WHAT YOU ARE ASKED TO DO:
Using the records below, give again exactly the lines from the line that contains "intros Hfree _ Hkey Hafter. eexists. split." through the line that contains "no lookup in", both ends included, and only those.

Start of Block

(** X15: in a table in which no name written between single quotes has an
    apostrophe and no key is __proto__, when two classes have the same
    camel-cased key and no class after the later one has it, the module
    text reads as JavaScript, the exported object has under that key the
    value of the later class, and the object is the one the same literal
    gives with the property of the earlier class left out. *)
Theorem colliding_keys_later_wins (id : string)
    (before between after : CSSModuleExports)
    (n1 n2 : string) (e1 e2 : CSSModuleExport) :
  apostropheFree (before ++ (n1, e1) :: between ++ (n2, e2) :: after) = true →
  keyUnused "__proto__" (before ++ (n1, e1) :: between ++ (n2, e2) :: after) →
  camelCase n1 = camelCase n2 →
  keyUnused (camelCase n2) after →
  ∃ m,
    readModule
      (synthesize id (before ++ (n1, e1) :: between ++ (n2, e2) :: after))
    = Some m
    ∧ evalObjectLiteral (moduleExport m) !! camelCase n2
      = Some (termsOf
                (firstReferences
                   (specifiersOf
                      (before ++ (n1, e1) :: between ++ (n2, e2) :: after)))
                e2)
    ∧ evalObjectLiteral (moduleExport m)
      = evalObjectLiteral
          (map (λ entry,
                  (camelCase entry.1,
                   termsOf
                     (firstReferences
                        (specifiersOf
                           (before ++ (n1, e1)
                              :: between ++ (n2, e2) :: after)))
                     entry.2))
             (before ++ between ++ (n2, e2) :: after)).
Proof.
  intros Hfree _ Hkey Hafter. eexists. split.
  - exact (readModule_synthesize _ _ Hfree).
  - unfold readingOf. cbn [moduleExport].
    set (refs := firstReferences _). split.
    + replace (before ++ (n1, e1) :: between ++ (n2, e2) :: after)
        with ((before ++ (n1, e1) :: between) ++ (n2, e2) :: after)
        by now rewrite <- app_assoc.
      rewrite moduleExport_app_keys. cbn [map fst snd].
      apply evalObjectLiteral_last, keyUnused_properties, Hafter.
    + rewrite !moduleExport_app_keys. cbn [map fst snd].
      rewrite !moduleExport_app_keys. cbn [map fst snd].
      rewrite Hkey. apply evalObjectLiteral_shadowed.
Qed.

End Plugin.

(** ** An apostrophe in a name

    What the module is, read as JavaScript, when a name that the code
    writes between single quotes has an apostrophe: [escape] leaves the
    apostrophe as it is, so the literal ends there. *)

(** C3: a table whose one class has the compiled name made of an
    apostrophe and a plus sign, and composes the class n of another file
    and then the local class made of a plus sign and an apostrophe.  The
    file is imported once, as dependency_0, but the value of the class has
    no lookup in it: read as JavaScript, the value is three string
    literals, the lookup expression being the characters of the one in the
    middle, and its value at run time is that text whatever the imported
    module holds.  Without the apostrophes the composition is the lookup of
    n in dependency_0. *)
Theorem C3_lookup_inside_literal :
  readModule
    (synthesize (λ readable, readable) "css-modules://AAAA.css"
       quotedAroundDependency)
  = Some {| moduleImports :=
              [{| importedAs := Some "dependency_0";
                  importedFrom := "./one.module.css" |};
               {| importedAs := None;
                  importedFrom := "css-modules://AAAA.css" |}];
            moduleExport :=
              [("a", [Lit EmptyString;
                      Lit (" + dependency_0[" +:+ quote "n" +:+ "] + ");
                      Lit EmptyString])] |}
  ∧ (∀ env,
       termsValue env
         [Lit EmptyString;
          Lit (" + dependency_0[" +:+ quote "n" +:+ "] + ");
          Lit EmptyString]
       = " + dependency_0[" +:+ quote "n" +:+ "] + ")
  ∧ termsOf ["./one.module.css"]
      {| name := "'+";
         composes := Some [dependency "n" "./one.module.css"; local "+'"] |}
    = [Lit "'+ "; Lookup "dependency_0" "n"; Lit " +'"].
Proof. repeat split; vm_compute; reflexivity. Qed.

(** C7: a table of two classes with the same accessor key, the later one
    with an apostrophe in its compiled name.  The module text has both
    properties, but it is not JavaScript: the literal of the later
    property ends at the apostrophe, a name follows it where a comma or a
    plus sign has to be, and the apostrophe that was to close the literal
    opens one that the line end cuts.  There is no export object, so the
    later class is not in it. *)
Theorem C7_apostrophe_breaks_module :
  sampleCamelCase "my-a" = sampleCamelCase "myA"
  ∧ synthesize sampleCamelCase "css-modules://AAAA.css" collidingWithApostrophe
    = primaryImport "css-modules://AAAA.css"
        +:+ exportStatement [("myA", "'h_a'"); ("myA", "'x'y'")]
        +:+ sourceMapMarker
  ∧ lexRun lexStart
      (synthesize sampleCamelCase "css-modules://AAAA.css"
         collidingWithApostrophe)
    = {| lexed :=
           [TName "import"; TString "css-modules://AAAA.css"; TNewline;
            TName "export"; TName "default"; TPunct "{";
            TString "myA"; TPunct ":"; TString "h_a"; TPunct ",";
            TString "myA"; TPunct ":"; TString "x"; TName "y"];
         lexMode := LexFailed |}
  ∧ readModule
      (synthesize sampleCamelCase "css-modules://AAAA.css"
         collidingWithApostrophe)
    = None.
Proof. repeat split; vm_compute; reflexivity. Qed.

End of Block

SOLUTION BELOW:
  intros Hfree _ Hkey Hafter. eexists. split.
  - exact (readModule_synthesize _ _ Hfree).
  - unfold readingOf. cbn [moduleExport].
    set (refs := firstReferences _). split.
    + replace (before ++ (n1, e1) :: between ++ (n2, e2) :: after)
        with ((before ++ (n1, e1) :: between) ++ (n2, e2) :: after)
        by now rewrite <- app_assoc.
      rewrite moduleExport_app_keys. cbn [map fst snd].
      apply evalObjectLiteral_last, keyUnused_properties, Hafter.
    + rewrite !moduleExport_app_keys. cbn [map fst snd].
      rewrite !moduleExport_app_keys. cbn [map fst snd].
      rewrite Hkey. apply evalObjectLiteral_shadowed.
Qed.

End Plugin.

(** ** An apostrophe in a name

    What the module is, read as JavaScript, when a name that the code
    writes between single quotes has an apostrophe: [escape] leaves the
    apostrophe as it is, so the literal ends there. *)

(** C3: a table whose one class has the compiled name made of an
    apostrophe and a plus sign, and composes the class n of another file
    and then the local class made of a plus sign and an apostrophe.  The
    file is imported once, as dependency_0, but the value of the class has
    no lookup in it: read as JavaScript, the value is three string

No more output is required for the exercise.